Origin of the word "Cocktail"

There are several versions of the origin of the word "cocktail", some of them are:

  1. The English term “cocktail”, from which our cocktail derives, means “cock tail” in that language. Hence, the emblem of the cocktail bar is the tail of a rooster that shows all the colors of the rainbow.
  2. In many English taverns they mixed the rest of the liquor barrels (“cock-tailing”)  and they mixed them in a container selling them at a low price.

Definition of Cocktail

There are many definitions of "cocktail"; Among all of them, we prefer the one that Luigi Veronelli gives us: “A cocktail is a modified and frozen brandy”. This means that it is a brandy or distillate to which at least one product has been added to "modify" it. Two or three products are generally added to modify the base brandy. This combination or mixture is frozen or chilled during its preparation.
Another definition: "The cocktail is a balanced mixture of two or more drinks, which harmoniously dosed produce a different taste - new - and in which none stands out especially".
"A good cocktail, to deserve the name of such, must not only constitute a well-made combination of drinks, but also by its presentation, flavor and perfume, satisfy the palate and the spirit for which it was created."
Strictly it is necessary to differentiate what is a mixed drink (Mixed Drink) from a cocktail.
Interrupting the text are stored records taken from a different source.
(** C5 (amended).  With the space type of the active space found and a
    [draw_context_menu] callback on every shelf type showing the asset,
    [build_context_menu] calls the callbacks of exactly the shelf types
    returned by [asset_shelf_types_showing_asset], once each and in the
    order of the space type's list: the column is passed through them
    from first to last. *)
Theorem build_context_menu_draws_showing_shelves (h : Host) (item : AssetViewItem)
    (C : bContext) (column : uiLayout) (space_link : SpaceLink) (space_type : SpaceType)
    (draws : list (bContext -> AssetHandle -> uiLayout -> uiLayout)) :
  CTX_wm_space_data C = Some space_link ->
  BKE_spacetype_from_id h (spacetype space_link) = Some space_type ->
  map draw_context_menu (asset_shelf_types_showing_asset space_type C (asset_ item))
  = map Some draws ->
  asset_shelf_types_showing_asset space_type C (asset_ item)
  = filter (shelf_type_appended C (asset_ item)) (asset_shelf_types space_type)
  /\ build_context_menu h item C column
     = Done (fold_left (fun column draw => draw C (asset_ item) column) draws column).
Proof.
  intros Hlink Htype Hdraws. split; [apply showing_asset_filter |].
  unfold build_context_menu. rewrite Hlink. cbn [deref bind].
  rewrite Htype. cbn [deref bind]. now apply draw_context_menus_fold.
Qed.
A mixed drink is a strong liquor (such as rum, gin, or vodka) combined with fruit juice. By this definition, the Screwdriver (Vodka with orange juice) is not a cocktail but a mixed drink. The cocktail is more elaborate, contains more ingredients and requires a greater degree of complexity in terms of preparation and presentation.
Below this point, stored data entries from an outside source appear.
(** * aws-streaming-poc: catalog cache manager and streaming proxy

    A shallow embedding of [server/services/content-service.ts] and of the
    [/api/content/stream/:key] route of the server's route table, together
    with the JavaScript built-ins they rely on ([decodeURIComponent],
    [encodeURIComponent], [parseInt], [Array.prototype.find], [Map]).

    Conventions.
    - A JavaScript string is represented by the bytes of its UTF-8
      encoding, as a [string] of the standard library.  Strings of the
      program are well formed (no lone surrogate), which on this
      representation reads [wellFormed s = true].
    - An exception is a value of [Exn]; a computation that may throw
      returns a [Res].
    - [async] functions are run to completion: an [await] is a sequencing
      point of the state-and-exception monad [M].  Interleavings of several
      requests are outside this model.
    - Everything outside the two source files (object storage, record
      store, URL signers, HTTP client, clock, random numbers, process
      environment) is a field of an environment record acting on an
      abstract world [W]. *)

From Stdlib Require Import ZArith NArith List String Ascii Bool Lia DecimalString.
Import ListNotations.
Local Open Scope string_scope.
Local Open Scope Z_scope.

Set Implicit Arguments.

(* ================================================================== *)
(** * Results and exceptions *)

Inductive Exn : Type :=
| Error (message : string)          (* [new Error(message)] *)
| URIError                          (* thrown by [decodeURIComponent] *)
| Failure (name message : string).  (* an error object of another class,
                                       thrown by a collaborator *)

Inductive Res (A : Type) : Type :=
| OK (a : A)
| Throw (e : Exn).
Arguments Throw {A} e.

Definition isOK {A} (r : Res A) : bool :=
  match r with OK _ => true | Throw _ => false end.

(** [Error.prototype.toString]: the name and the message, joined by a
    colon when neither is empty. *)
Definition errorToString (name message : string) : string :=
  if String.eqb name "" then message
  else if String.eqb message "" then name
  else name ++ ": " ++ message.

(** [String(error)] *)
Definition exnString (e : Exn) : string :=
  match e with
  | Error message => errorToString "Error" message
  | URIError => errorToString "URIError" "URI malformed"
  | Failure name message => errorToString name message
  end.

Definition resBind {A B} (r : Res A) (k : A -> Res B) : Res B :=
  match r with OK a => k a | Throw e => Throw e end.

(* ================================================================== *)
(** * JavaScript built-ins on strings *)

Module JS.

(** [s.includes(needle)] *)
Fixpoint includes (needle s : string) : bool :=
  if String.prefix needle s then true
  else match s with
       | EmptyString => false
       | String _ r => includes needle r
       end.

(** ** Percent-encoding: [encodeURIComponent]

    The unreserved set of [encodeURIComponent] is the ASCII letters and
    digits and the marks [- _ . ! ~ * ' ( )].  Every other code point is
    replaced by the escapes of the octets of its UTF-8 encoding, which on
    the byte representation is one escape per byte. *)

Definition isAsciiDigit (c : ascii) : bool :=
  let n := N_of_ascii c in ((48 <=? n) && (n <=? 57))%N.

Definition isAsciiUpper (c : ascii) : bool :=
  let n := N_of_ascii c in ((65 <=? n) && (n <=? 90))%N.

Definition isAsciiLower (c : ascii) : bool :=
  let n := N_of_ascii c in ((97 <=? n) && (n <=? 122))%N.

Definition isUriMark (c : ascii) : bool :=
  existsb (Ascii.eqb c)
    ["-"; "_"; "."; "!"; "~"; "*"; "'"; "("; ")"]%char.

Definition isUnreserved (c : ascii) : bool :=
  isAsciiDigit c || isAsciiUpper c || isAsciiLower c || isUriMark c.

(** Upper-case hexadecimal digit of a value below 16. *)
Definition hexDigit (n : N) : ascii :=
  if (n <? 10)%N then ascii_of_N (48 + n) else ascii_of_N (55 + n).

(** Value of a hexadecimal digit, either case. *)
Definition hexVal (c : ascii) : option N :=
  let n := N_of_ascii c in
  if isAsciiDigit c then Some (n - 48)%N
  else if ((65 <=? n) && (n <=? 70))%N then Some (n - 55)%N
  else if ((97 <=? n) && (n <=? 102))%N then Some (n - 87)%N
  else None.

Definition percentEscape (c : ascii) : string :=
  let n := N_of_ascii c in
  String "%" (String (hexDigit (n / 16)) (String (hexDigit (n mod 16)) EmptyString)).

Fixpoint encodeURIComponent (s : string) : string :=
  match s with
  | EmptyString => EmptyString
  | String c r =>
      if isUnreserved c then String c (encodeURIComponent r)
      else percentEscape c ++ encodeURIComponent r
  end.

(** ** UTF-8 sequences (Unicode, table 3-7) *)

Definition inRange (lo hi n : N) : bool := ((lo <=? n) && (n <=? hi))%N.

Definition isContinuation (n : N) : bool := inRange 128 191 n.

(** Number of leading one bits of an octet above 127, as far as the
    decoder distinguishes them: 1 for a continuation octet, 2 to 4 for a
    lead octet, 5 for anything longer. *)
Definition leadingOnes (b : N) : nat :=
  if (b <? 192)%N then 1%nat
  else if (b <? 224)%N then 2%nat
  else if (b <? 240)%N then 3%nat
  else if (b <? 248)%N then 4%nat
  else 5%nat.

Definition validSeq2 (b b1 : N) : bool :=
  inRange 194 223 b && isContinuation b1.

Definition validSeq3 (b b1 b2 : N) : bool :=
  ((b =? 224)%N && inRange 160 191 b1 && isContinuation b2)
  || (inRange 225 236 b && isContinuation b1 && isContinuation b2)
  || ((b =? 237)%N && inRange 128 159 b1 && isContinuation b2)
  || (inRange 238 239 b && isContinuation b1 && isContinuation b2).

Definition validSeq4 (b b1 b2 b3 : N) : bool :=
  ((b =? 240)%N && inRange 144 191 b1 && isContinuation b2 && isContinuation b3)
  || (inRange 241 243 b && isContinuation b1 && isContinuation b2 && isContinuation b3)
  || ((b =? 244)%N && inRange 128 143 b1 && isContinuation b2 && isContinuation b3).

(** A string of the program: its bytes are a sequence of valid UTF-8
    encodings. *)
Fixpoint wellFormed (s : string) : bool :=
  match s with
  | EmptyString => true
  | String c r =>
      let b := N_of_ascii c in
      if (b <? 128)%N then wellFormed r
      else
        match leadingOnes b, r with
        | 2%nat, String c1 r1 =>
            validSeq2 b (N_of_ascii c1) && wellFormed r1
        | 3%nat, String c1 (String c2 r2) =>
            validSeq3 b (N_of_ascii c1) (N_of_ascii c2) && wellFormed r2
        | 4%nat, String c1 (String c2 (String c3 r3)) =>
            validSeq4 b (N_of_ascii c1) (N_of_ascii c2) (N_of_ascii c3)
            && wellFormed r3
        | _, _ => false
        end
  end.

(** ** Percent-decoding: [decodeURIComponent]

    The algorithm of the language definition scans the string once; a
    ["%"] must be followed by two hexadecimal digits, an octet below 128
    is emitted as it is, and an octet above starts a UTF-8 sequence whose
    remaining octets must be escapes too and which must be valid.  Every
    failure throws [URIError], so the scan is written in two steps: cut
    the string in literal characters and escapes, then assemble. *)

Inductive Token : Type :=
| Lit (c : ascii)
| Esc (b : N).

Fixpoint tokens (s : string) : option (list Token) :=
  match s with
  | EmptyString => Some []
  | String c r =>
      if Ascii.eqb c "%" then
        match r with
        | String h1 (String h2 r') =>
            match hexVal h1, hexVal h2 with
            | Some a, Some b =>
                option_map (cons (Esc (16 * a + b))) (tokens r')
            | _, _ => None
            end
        | _ => None
        end
      else option_map (cons (Lit c)) (tokens r)
  end.

Definition emit (bs : list N) (k : option string) : option string :=
  option_map (fun r => fold_right (fun b acc => String (ascii_of_N b) acc) r bs) k.

Fixpoint assemble (ts : list Token) : option string :=
  match ts with
  | [] => Some EmptyString
  | Lit c :: r => option_map (String c) (assemble r)
  | Esc b :: r =>
      if (b <? 128)%N then emit [b] (assemble r)
      else
        match leadingOnes b, r with
        | 2%nat, Esc b1 :: r1 =>
            if validSeq2 b b1 then emit [b; b1] (assemble r1) else None
        | 3%nat, Esc b1 :: Esc b2 :: r2 =>
            if validSeq3 b b1 b2 then emit [b; b1; b2] (assemble r2) else None
        | 4%nat, Esc b1 :: Esc b2 :: Esc b3 :: r3 =>
            if validSeq4 b b1 b2 b3 then emit [b; b1; b2; b3] (assemble r3)
            else None
        | _, _ => None
        end
  end.

Definition decodeURIComponent (s : string) : Res string :=
  match tokens s with
  | None => Throw URIError
  | Some ts =>
      match assemble ts with
      | None => Throw URIError
      | Some r => OK r
      end
  end.

(** ** [s.split(sep).pop()] and [toLowerCase]

    [split] on a one-character separator never returns an empty array, so
    [pop] always yields a string: the part after the last separator. *)

Fixpoint split (sep : ascii) (s : string) : list string :=
  match s with
  | EmptyString => [EmptyString]
  | String c r =>
      if Ascii.eqb c sep then EmptyString :: split sep r
      else match split sep r with
           | h :: t => String c h :: t
           | [] => [String c EmptyString]
           end
  end.

Definition pop (l : list string) : string := last l EmptyString.

Definition lowerChar (c : ascii) : ascii :=
  if isAsciiUpper c then ascii_of_N (N_of_ascii c + 32) else c.

Fixpoint asciiLowerCase (s : string) : string :=
  match s with
  | EmptyString => EmptyString
  | String c r => String (lowerChar c) (asciiLowerCase r)
  end.

(** Every byte is below 128: the string has ASCII characters only. *)
Fixpoint isAscii (s : string) : bool :=
  match s with
  | EmptyString => true
  | String c r => (N_of_ascii c <? 128)%N && isAscii r
  end.

(** [s.toLowerCase()].  On a string of ASCII characters the result is
    computed here.  On any other string it is the engine's: the case
    mapping of Unicode, with its tables and its rules of context, is the
    function [unicode], which the model leaves open. *)
Definition toLowerCase (unicode : string -> string) (s : string) : string :=
  if isAscii s then asciiLowerCase s else unicode s.

(** ** Numbers

    The numbers of the program that matter here are integers or [NaN].
    [Num z] is the double whose value is the integer [z] (both zeros are
    [Num 0]: [===] does not tell them apart). *)

Inductive Number : Type :=
| NaN
| Num (z : Z)
| Infinity (negative : bool).

(** [a === b] on numbers. *)
Definition strictEq (a b : Number) : bool :=
  match a, b with
  | Num x, Num y => x =? y
  | Infinity s, Infinity t => Bool.eqb s t
  | _, _ => false
  end.

(** The double nearest to a natural number, ties to even. *)
Definition roundToDouble (m : Z) : option Z :=
  let bits := if m =? 0 then 0 else Z.log2 m + 1 in
  if bits <=? 53 then Some m
  else
    let e := bits - 53 in
    let q := Z.shiftr m e in
    let r := m - Z.shiftl q e in
    let half := Z.shiftl 1 (e - 1) in
    let q' := if (half <? r) || ((r =? half) && Z.odd q) then q + 1 else q in
    let v := Z.shiftl q' e in
    if 2 ^ 1024 <=? v then None else Some v.

Definition toNumber (negative : bool) (m : Z) : Number :=
  match roundToDouble m with
  | Some v => Num (if negative then - v else v)
  | None => Infinity negative
  end.

(** ** [parseInt(s)] with no radix *)

Definition isAsciiSpace (n : N) : bool :=
  inRange 9 13 n || (n =? 32)%N.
Although drinks similar to what we know today as cocktails date from the 16th century, these became popular from the 1920s in the United States. Its popularity was due to the so-called dry law, when the production of alcohol was prohibited, and the drinks that were obtained illegally were of doubtful quality and taste. Because of this, bartenders began mixing alcohol with juices and other beverages to improve (or mask) its flavor. Later, the cocktail lost its popularity, especially outside the United States, and, a few years ago, it re-emerged and became more popular than ever in all the countries of the world.